Aim of the exercise:
The string "From" may appear on lines of the entries below; report how many such lines there are, and only that.

(Source material begins)

(** * PublicPass share-delivery worker: a shallow embedding of
      [serverless/worker.js] and the properties of its request handler.

    The worker is a stateless request handler over three key-value
    namespaces (users, shares/sessions, inbox) and a per-token coordinator
    (the [ShareManager] durable object).  The embedding passes the stores
    explicitly, takes the wall clock and the random bytes of a request as
    inputs, and returns the new stores together with the HTTP response.

    Conventions of the embedding:
    - The numbers held in JSON values (request bodies, stored records) are
      modelled by their integer values ([Num z]) and [NaN]; a JSON number
      with a fraction or beyond the finite range has no value in the
      embedding.  What [Number], [Math.max] and [Math.min] compute is a
      [number]: a whole number, a fraction, an infinity or [NaN].
      Arithmetic is exact: between the magnitude that rounds to zero and
      the one that rounds to an infinity a value is not rounded to double
      precision.  The conversion of a number to a string prints the double
      nearest to it.
    - The stores and the KV interface of the embedding take whole numbers:
      a request that would put a record with an [expirationTtl] or a
      session duration that has a fraction is outside the embedding, which
      answers 500 to it, and [kv.list] is taken to read a fractional
      [limit] by its integer part.
    - JavaScript strings are modelled as sequences of 8-bit code units.
    - ISO-8601 timestamps ([toISOString] / [new Date(s).getTime()]) are
      modelled by the millisecond count they denote; one request reads one
      clock value.
    - A request is given already matched against the routes of [fetch];
      CORS headers are left out of the responses.
    - An exception caught by the [try] of [fetch] is the answer 500; the
      stores keep the value they had when it was raised.
    - Stored JSON keeps its value through [JSON.stringify] and
      [get(key, 'json')]; a KV key that is not a string is used through its
      string conversion.
    - A read of a KV key whose [expirationTtl] has elapsed returns nothing;
      the platform's own validation of [expirationTtl] is not modelled. *)

From Stdlib Require Import ZArith QArith Qround Lia.
From Stdlib Require Import Strings.String Strings.Ascii Strings.Byte.
From Stdlib Require Import Numbers.DecimalString.
From stdpp Require Import gmap strings list fin_maps sorting.

Set Warnings "-register-all".
Local Open Scope string_scope.
Local Open Scope Z_scope.

(** ** JavaScript values *)

Module JS.

Inductive jsnum : Type :=
| NaN
| Num (z : Z).

Inductive jsval : Type :=
| JUndefined
| JNull
| JBool (b : bool)
| JNum (n : jsnum)
| JStr (s : string)
| JArr (items : list jsval)
| JObj (fields : list (string * jsval)).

(Source material ends)

Your solution:
4